Over the past five years the Greek economy has steadily deteriorated to three quarters of its size. Arguably, the inability of Greece to endure the global financial crisis had its roots in an unsustainable fiscal path and a shallow economic system. We study the Greek case to draw some important lessons for South Africa. While South Africa has some harrowing parallels to Greece, two important differences work in our favour: a deep and liquid financial market and monetary policy autonomy.
Debt must be invested, not consumed
The introduction of the Euro in 1999 led to a tighter convergence of sovereign bond spreads between eurozone member states and made it much cheaper for countries with a budget deficit to refinance themselves. Between 1999 and 2009, the Greek economy grew by 33%, but this boom did not lead to productive investments in infrastructure and education. It merely increased real government consumption.
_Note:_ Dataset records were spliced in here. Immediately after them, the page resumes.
(** What [set_attribute] does for a fresh attribute name: the value is
    stored if the store takes it, and otherwise the declaration raises and
    leaves the parser as it was. *)
Lemma declare_attribute_stores {sink : Sink} (p : parser) (ds : dataset) (o : owner)
    (attr : string) (vals : list scalar) (x : value) :
  ncdataset p = Some ds ->
  owner_declared ds o ->
  contains ":" attr = false ->
  attribute_of ds o attr = None ->
  coerced ds o attr (attval_of vals) = Some x ->
  if store_accepts ds o attr x then
    exists p' ds',
      declare_attribute o attr vals p = (Ok tt, p') /\
      ncdataset p' = Some ds' /\
      attribute_of ds' o attr = Some x
  else declare_attribute o attr vals p = (Raise (refusal o attr), p).
Proof.
  intros Hds Hown Hattr Hfree Hco. destruct o as [|varname];
    simpl declare_attribute; simpl store_accepts.
  - simpl in Hco. injection Hco as Hx. simpl in Hfree.
    rewrite (set_global_attribute p ds Hds attr vals x Hfree (eq_sym Hx)).
    destruct (ds_setncattr_ok ds attr x); [|reflexivity].
    do 2 eexists. split; [reflexivity|]. split; [reflexivity|].
    apply attribute_of_setncattr.
  - destruct Hown as (Hne & Hv & [var Hvar]).
    simpl in Hfree. rewrite Hvar in Hfree.
    rewrite (set_variable_attribute p ds Hds varname attr var vals x Hne Hv Hattr Hvar Hfree Hco).
    destruct (var_setncattr_ok ds varname attr x); [|reflexivity].
    do 2 eexists. split; [reflexivity|]. split; [reflexivity|].
    now apply attribute_of_var_setncattr with (var := var).
Qed.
This tendency to increase spending for non-investment related expenditures has also been evident in South Africa. During the early and mid-2000s, both public and private debt accumulated to satisfy the rapid growth in consumption. Thereafter, in response to the 2008/09 global financial crisis, the Greek and South African governments both increased their fiscal support to the economy. Given the recent public sector wage negotiations, the rollout of the National Development Plan, and the weak performance of parastatals, new debt is unlikely to be funneled into productive investments, but rather into consumption—just like in the case of Greece.
Keep parastatals in order
Another trend between the two countries concerns state-owned enterprises (SOEs). In Greece, the state had large stakes in a number of infrastructure providers (ports, banks, water companies, etc.) which ran losses at the expense of future taxpayers.
In South Africa, unprofitable SOEs continue to put pressure on the fiscus, too. In 2014, South African Airways posted a loss of R2.6bn, twice as large as that of 2013. And Eskom recently received a R60bn debt-to-equity conversion of subordinated government loans, and is scheduled for a further R23bn cash injection. Moreover, Eskom’s request for a cumulative 25% tariff hike was rejected for the 2015/16 financial year. The unsustainability of the state’s stake in Eskom has even led to the prospect of privatization. In the case of Greece, the government eventually sold off many of their SOE stakes in an effort to cut the budget deficit.
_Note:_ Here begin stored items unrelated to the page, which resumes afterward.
(** X7: Google, edge cases of ["results"]: an empty object raises
    [IndexError]; a value that is not an object raises [AttributeError]. *)
Theorem google_extract_text_results_errors kvs r :
  obj_get (s "results") kvs = Some r ->
  (r = JObj [] -> google_extract_text (Valid (JObj kvs)) = inl (PyError IndexError)) /\
  ((forall kvs', r <> JObj kvs') -> google_extract_text (Valid (JObj kvs)) = inl AttributeError).
Proof.
  intro Hr.
  assert (E : getitem (JObj kvs) (s "results") = inr r) by (cbn [getitem]; rewrite Hr; reflexivity).
  unfold google_extract_text. rewrite E. cbn [lift ebind].
  split.
  - intros ->. reflexivity.
  - intro Hn. destruct r as [| | | | |kvs']; try reflexivity. exfalso. apply (Hn kvs'). reflexivity.
Qed.

Lemma google_extract_text_results_errors_witness :
  google_extract_text (Valid (JObj [(s "results", JObj [])])) = inl (PyError IndexError) /\
  google_extract_text (Valid (JObj [(s "results", JArr [])])) = inl AttributeError.
Proof.
  split.
  - apply (proj1 (google_extract_text_results_errors [(s "results", JObj [])] (JObj []) eq_refl)).
    reflexivity.
  - apply (proj2 (google_extract_text_results_errors [(s "results", JArr [])] (JArr []) eq_refl)).
    discriminate.
Defined.

(** X8: Sber, a JSON value whose items each hold a string at
    ["results"][0]["normalized_text"], whatever else they hold: these
    strings concatenated without separator, in order. *)
Theorem sber_extract_text_parts v items ts :
  iter v = inr items ->
  Forall2 (fun part t => exists rs r0, getitem part (s "results") = inr rs /\ getindex rs 0 = inr r0 /\
                                       getitem r0 (s "normalized_text") = inr (JStr t)) items ts ->
  sber_extract_text (Valid v) = inr (List.concat ts).
Proof.
  intros Hv H. unfold sber_extract_text. rewrite Hv. cbn [bind]. rewrite (sber_parts_texts items ts H).
  cbn [bind]. rewrite join_values_JStr, str_join_nil. reflexivity.
Qed.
Unprofitable parastatals not only demand taxpayer’s money, they also contribute to a weak rating of government bonds. When bonds are downgraded, a signal is sent to the markets that raises the risk premium on refinancing. This acts as an accelerator effect by worsening the budget deficit precisely when this pressure is not needed. In its decision to downgrade South Africa’s credit rating to BBB- (one step above speculative grade), Standard & Poor’s cited the government’s deepening financial exposure with the parastatal, which already has a guarantee of R350bn. In fact, all three of the major credit rating agencies-S&P, Moody’s and Fitch-consider the government’s creditworthiness on long term credit as having a downside risk. Greece provides another clear example on how ratings affect refinancing costs: In 2007, when Greek 10-year bond ratings began to slide, yields rose from 4.5% to almost 22% by 2012. By that time, Greece’s rating was just one grade above default.
Don’t neglect your youth
Another striking similarity between Greece and South Africa is the rise of populist parties on the left, fuelled by the anger of an unemployed and disillusioned youth. Unemployment in Greece has reached South African proportions and youth unemployment in both countries has surpassed the 50% mark.
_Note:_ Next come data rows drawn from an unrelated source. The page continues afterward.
(** On a contiguous file, [n] more pages that continue the pending run are
    merged into it as long as the run stays within [max_nblocks]. *)
Lemma submit_dma_merges env m b0 n :
  contiguous_from b0 env ->
  forall fpos curr st,
    run_reaches b0 fpos curr (sc_dtask st) ->
    nr_blocks (sc_dtask st) + Z.of_nat n <= max_nblocks (sc_dtask st) ->
    max_nblocks (sc_dtask st) < 2 ^ 32 ->
    0 <= b0 -> 0 <= fpos -> fpos mod 4096 = 0 ->
    b0 + fpos / 4096 + Z.of_nat n < 2 ^ 62 ->
    fpos + 4096 * Z.of_nat n < 2 ^ 62 -> curr + 4096 * Z.of_nat n < 2 ^ 62 ->
    __memcpy_ssd2gpu_submit_dma env m n fpos curr st
    = Some (0, with_dtask (set_nr_blocks (nr_blocks (sc_dtask st) + Z.of_nat n)
                                         (sc_dtask st)) st).
Proof.
  intros Hcont. induction n as [|n IH];
    intros fpos curr st Hrun Hmax Hm32 Hb0 Hfpos Hal Hblk Hf Hc.
  { simpl. rewrite Z.add_0_r, set_nr_blocks_id, with_dtask_id. reflexivity. }
  destruct Hrun as (Hshift & Hbs & Hsrc & Hdst & Hnb & Hs & Hd).
  pose proof (Z.div_pos fpos 4096 Hfpos ltac:(lia)) as Hdiv.
  cbn [__memcpy_ssd2gpu_submit_dma]. rewrite Hshift, Z.shiftr_div_pow2 by lia.
  change (2 ^ 12) with 4096. rewrite u64_small by lia. rewrite Hcont. simpl negb.
  cbv iota.
  assert (Hmerge : can_merge (sc_dtask st) 1 (b0 + fpos / 4096) curr = true).
  { apply can_merge_spec; [|unfold mergeable; rewrite Hbs; lia].
    unfold pending_in_range. rewrite Hbs. repeat split; try lia; try nia. }
  unfold submit_dma_page. rewrite Hshift.
  change (u32 (Z.shiftr PAGE_CACHE_SIZE 12)) with 1. rewrite Hmerge.
  rewrite u32_small by lia. simpl negb. cbv iota.
  unfold PAGE_CACHE_SIZE. rewrite !s64_small by lia.
  rewrite IH.
  - cbn [sc_dtask with_dtask nr_blocks set_nr_blocks set_pending dest_offset src_block].
    do 2 f_equal. unfold with_dtask, set_nr_blocks, set_pending. simpl.
    do 2 f_equal. lia.
  - cbn [sc_dtask with_dtask]. unfold run_reaches, set_nr_blocks, set_pending. simpl.
    replace ((fpos + 4096) / 4096) with (fpos / 4096 + 1)
      by (rewrite <- (Z.div_add fpos 1 4096) by lia; f_equal; lia).
    repeat split; lia.
  - cbn [sc_dtask with_dtask]. unfold set_nr_blocks, set_pending. simpl. lia.
  - exact Hm32.
  - exact Hb0.
  - lia.
  - rewrite <- Z.add_mod_idemp_r, Z.mod_same, Z.add_0_r by lia. exact Hal.
  - replace ((fpos + 4096) / 4096) with (fpos / 4096 + 1)
      by (rewrite <- (Z.div_add fpos 1 4096) by lia; f_equal; lia).
    lia.
  - lia.
  - lia.
Qed.

(** With an empty pending run, the first page starts a run and the
    following pages are merged into it. *)
Lemma submit_dma_starts env m b0 n :
  contiguous_from b0 env ->
  forall fpos curr st,
    blocksz_shift (sc_dtask st) = 12 -> blocksz (sc_dtask st) = 4096 ->
    nr_blocks (sc_dtask st) = 0 ->
    1 + Z.of_nat n <= max_nblocks (sc_dtask st) ->
    max_nblocks (sc_dtask st) < 2 ^ 32 ->
    0 <= b0 -> 0 <= fpos -> fpos mod 4096 = 0 -> 0 <= curr ->
    b0 + fpos / 4096 + 1 + Z.of_nat n < 2 ^ 62 ->
    fpos + 4096 * (1 + Z.of_nat n) < 2 ^ 62 ->
    curr + 4096 * (1 + Z.of_nat n) < 2 ^ 62 ->
    __memcpy_ssd2gpu_submit_dma env m (S n) fpos curr st
    = Some (0, with_dtask (set_pending curr (b0 + fpos / 4096) (1 + Z.of_nat n)
                                       (sc_dtask st)) st).
Proof.
  intros Hcont fpos curr st Hshift Hbs Hzero Hmax Hm32 Hb0 Hfpos Hal Hcurr Hblk Hf Hc.
  pose proof (Z.div_pos fpos 4096 Hfpos ltac:(lia)) as Hdiv.
  cbn [__memcpy_ssd2gpu_submit_dma]. rewrite Hshift, Z.shiftr_div_pow2 by lia.
  change (2 ^ 12) with 4096. rewrite u64_small by lia. rewrite Hcont. simpl negb.
  cbv iota. unfold submit_dma_page, can_merge. rewrite Hshift, Hzero.
  change (0 >? 0) with false. simpl andb. cbv iota.
  change (u32 (Z.shiftr PAGE_CACHE_SIZE 12)) with 1. simpl negb. cbv iota.
  unfold PAGE_CACHE_SIZE. rewrite !s64_small by lia.
  rewrite (submit_dma_merges env m b0 n Hcont).
  - cbn [sc_dtask with_dtask]. unfold with_dtask, set_nr_blocks, set_pending. simpl.
    do 4 f_equal.
  - cbn [sc_dtask with_dtask]. unfold run_reaches, set_pending. simpl.
    replace ((fpos + 4096) / 4096) with (fpos / 4096 + 1)
      by (rewrite <- (Z.div_add fpos 1 4096) by lia; f_equal; lia).
    repeat split; lia.
  - cbn [sc_dtask with_dtask]. unfold set_pending. simpl. lia.
  - exact Hm32.
  - exact Hb0.
  - lia.
  - rewrite <- Z.add_mod_idemp_r, Z.mod_same, Z.add_0_r by lia. exact Hal.
  - replace ((fpos + 4096) / 4096) with (fpos / 4096 + 1)
      by (rewrite <- (Z.div_add fpos 1 4096) by lia; f_equal; lia).
    lia.
  - lia.
  - lia.
Qed.

(** With a pending run of [max_nblocks] blocks, the first page has the run
    submitted and starts the next one, into which the following pages are
    merged. *)
Lemma submit_dma_flushes env m b0 n evs :
  contiguous_from b0 env ->
  forall fpos curr st,
    blocksz_shift (sc_dtask st) = 12 -> blocksz (sc_dtask st) = 4096 ->
    nr_blocks (sc_dtask st) = max_nblocks (sc_dtask st) ->
    0 < max_nblocks (sc_dtask st) < 2 ^ 32 - 1 ->
    1 + Z.of_nat n <= max_nblocks (sc_dtask st) ->
    submit_ssd2gpu_memcpy env m (sc_dtask st) = Some (0, evs) ->
    0 <= b0 -> 0 <= fpos -> fpos mod 4096 = 0 -> 0 <= curr ->
    b0 + fpos / 4096 + 1 + Z.of_nat n < 2 ^ 62 ->
    fpos + 4096 * (1 + Z.of_nat n) < 2 ^ 62 ->
    curr + 4096 * (1 + Z.of_nat n) < 2 ^ 62 ->
    __memcpy_ssd2gpu_submit_dma env m (S n) fpos curr st
    = Some (0, with_dtask (set_pending curr (b0 + fpos / 4096) (1 + Z.of_nat n)
                                       (sc_dtask st))
                 (add_trace evs
                    (with_karg (count_dma_submit (nr_blocks (sc_dtask st)) (sc_karg st))
                               st))).
Proof.
  intros Hcont fpos curr st Hshift Hbs Hfull Hm32 Hmax Hsub Hb0 Hfpos Hal Hcurr
         Hblk Hf Hc.
  pose proof (Z.div_pos fpos 4096 Hfpos ltac:(lia)) as Hdiv.
  cbn [__memcpy_ssd2gpu_submit_dma]. rewrite Hshift, Z.shiftr_div_pow2 by lia.
  change (2 ^ 12) with 4096. rewrite u64_small by lia. rewrite Hcont. simpl negb.
  cbv iota. unfold submit_dma_page, can_merge. rewrite Hshift.
  change (u32 (Z.shiftr PAGE_CACHE_SIZE 12)) with 1.
  rewrite u32_small by lia.
  replace (nr_blocks (sc_dtask st) + 1 <=? max_nblocks (sc_dtask st)) with false
    by (symmetry; apply Z.leb_gt; lia).
  rewrite andb_false_r. simpl andb. cbv iota.
  rewrite (proj2 (Z.gtb_gt _ _)) by lia. rewrite Hsub. simpl negb. cbv iota.
  unfold PAGE_CACHE_SIZE. rewrite !s64_small by lia.
  rewrite (submit_dma_merges env m b0 n Hcont).
  - cbn [sc_dtask with_dtask add_trace with_karg].
    unfold with_dtask, set_nr_blocks, set_pending. simpl. do 4 f_equal.
  - cbn [sc_dtask with_dtask]. unfold run_reaches, set_pending. simpl.
    replace ((fpos + 4096) / 4096) with (fpos / 4096 + 1)
      by (rewrite <- (Z.div_add fpos 1 4096) by lia; f_equal; lia).
    repeat split; lia.
  - cbn [sc_dtask with_dtask]. unfold set_pending. simpl. lia.
  - cbn [sc_dtask with_dtask]. unfold set_pending. simpl. lia.
  - exact Hb0.
  - lia.
  - rewrite <- Z.add_mod_idemp_r, Z.mod_same, Z.add_0_r by lia. exact Hal.
  - replace ((fpos + 4096) / 4096) with (fpos / 4096 + 1)
      by (rewrite <- (Z.div_add fpos 1 4096) by lia; f_equal; lia).
    lia.
  - lia.
  - lia.
Qed.

Lemma probe_pages_cold env i n k threshold score :
  cold env -> probe_pages env i n k threshold score = (replicate n None, score).
Proof.
  intros Hcold. revert k. induction n as [|n IH]; intros k; simpl; [reflexivity|].
  unfold find_lock_page. rewrite Hcold. simpl. rewrite IH. reflexivity.
Qed.

(** In a cold file, a turn of the loop over the chunks takes the direct
    path. *)
Lemma memcpy_ssd2gpu_writeback_loop_cold env m ids n i dest st c :
  cold env ->
  array_get ids i = Some c ->
  Z.land (chunk_fpos (sc_karg st) c) (PAGE_CACHE_SIZE - 1) = 0 ->
  u64 (chunk_fpos (sc_karg st) c) <= i_size env ->
  0 <= chunk_threshold (sc_karg st) ->
  memcpy_ssd2gpu_writeback_loop env m ids (S n) i dest st
  = match chunk_direct env m c (chunk_fpos (sc_karg st) c) dest
            (with_dtask
               (set_file_pages
                  (replicate (Z.to_nat (chunk_nr_pages (sc_karg st))) None
                   ++ drop (Z.to_nat (chunk_nr_pages (sc_karg st)))
                           (file_pages (sc_dtask st)))
                  (sc_dtask st)) st) with
    | None => None
    | Some (rv, dest', st1) =>
        if negb (rv =? 0) then Some (rv, dest', st1)
        else memcpy_ssd2gpu_writeback_loop env m ids n (s32 (i + 1)) dest' st1
    end.
Proof.
  intros Hcold Hget Hal Heof Hth. cbn [memcpy_ssd2gpu_writeback_loop].
  rewrite Hget, Hal. simpl negb. cbv iota.
  rewrite Z.gtb_ltb, (proj2 (Z.ltb_ge _ _)) by exact Heof.
  unfold chunk_probe. rewrite probe_pages_cold by exact Hcold.
  rewrite length_replicate.
  rewrite Z.gtb_ltb, (proj2 (Z.ltb_ge _ _)) by exact Hth. reflexivity.
Qed.

Lemma five_chunks_fpos c :
  0 <= c < 2 ^ 32 ->
  chunk_fpos five_chunks c = c * 32768 /\
  Z.land (c * 32768) (PAGE_CACHE_SIZE - 1) = 0 /\
  c * 32768 / 4096 = 8 * c /\
  (c * 32768) mod 4096 = 0.
Proof.
  intros Hc. split.
  { rewrite chunk_fpos_spec; [reflexivity|exact Hc|vm_compute; congruence|].
    vm_compute. split; congruence. }
  change (PAGE_CACHE_SIZE - 1) with (Z.ones 12). rewrite Z.land_ones by lia.
  change (2 ^ 12) with 4096.
  replace (c * 32768) with (8 * c * 4096) by lia.
  rewrite Z.mod_mul, Z.div_mul by lia. done.
Qed.

(** A chunk on the direct path whose pages are all handled without error:
    its id is stored and counted. *)
Lemma chunk_direct_eval env m c fpos dl st st1 :
  karg_int_exact env ->
  __memcpy_ssd2gpu_submit_dma env m (Z.to_nat (chunk_nr_pages (sc_karg st))) fpos dl st
  = Some (0, st1) ->
  0 <= nr_ssd2gpu (sc_karg st1) < Z.of_nat (length (sc_out st1)) ->
  nr_ssd2gpu (sc_karg st1) < 2 ^ 31 - 1 ->
  0 <= dl + chunk_sz (sc_karg st1) < 2 ^ 64 ->
  chunk_direct env m c fpos dl st
  = Some (0, dl + chunk_sz (sc_karg st1),
          with_out (<[Z.to_nat (nr_ssd2gpu (sc_karg st1)) := u32 c]> (sc_out st1))
                   (with_karg (set_nr_ssd2gpu (nr_ssd2gpu (sc_karg st1) + 1)
                                              (sc_karg st1)) st1)).
Proof.
  intros Hint Hsub Hn Hmax Hdl. unfold chunk_direct. rewrite Hsub.
  unfold array_set.
  rewrite (proj2 (Z.leb_le _ _)), (proj2 (Z.ltb_lt _ _)) by lia. simpl andb. cbv iota.
  rewrite Hint by lia. rewrite u64_small by lia. reflexivity.
Qed.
As it stands, having one out of two young people without a livelihood implies that the other will have to repay the debt accumulated by previous generations. And accumulating more debt to satisfy short-term populist policies will place but an even heavier burden on future generations. In 2014 every South African citizen shouldered more than R23,000 of public debt—almost twice as much as in 2009. It is hard not to over-emphasize how devastating this gargantuan unemployment rate is, coupled with expected higher tax levels, for an entire generation of young South Africans.
Break the link between sovereigns and banks
One of the major problems of the Greek crisis is that the solvency of the Greek banking system and the solvency of the Greek state are so tightly linked. The South African banking system, by contrast, is robust and well capitalized. South African banks are not as heavily loaded with sovereign debt, so the sovereign-bank link is not as strong. This is not to say that there are no risks: the large and sustained current account deficit leaves the South African banking system highly dependent on volatile international capital flows. That said, while Greece has been bound by its commitment to the Euro, South Africa is not subject to the same monetary strangulation of deflationary pressures and inadequate liquidity supply. The South African Reserve Bank’s autonomy will be key for maintaining nominal stability and adequate liquidity.
In brief, fiscal sustainability will require economic growth, because economic growth broadens the tax base by raising economy-wide earnings. To achieve this, the Reserve Bank must be steadfast in its commitment to nominal stability. At the same time, the Treasury must pursue its proactive approach to fiscal sustainability. This will require the diversion of resources to core social and economic priorities, and the realisation of efficiency gains from social policies, especially in public schooling.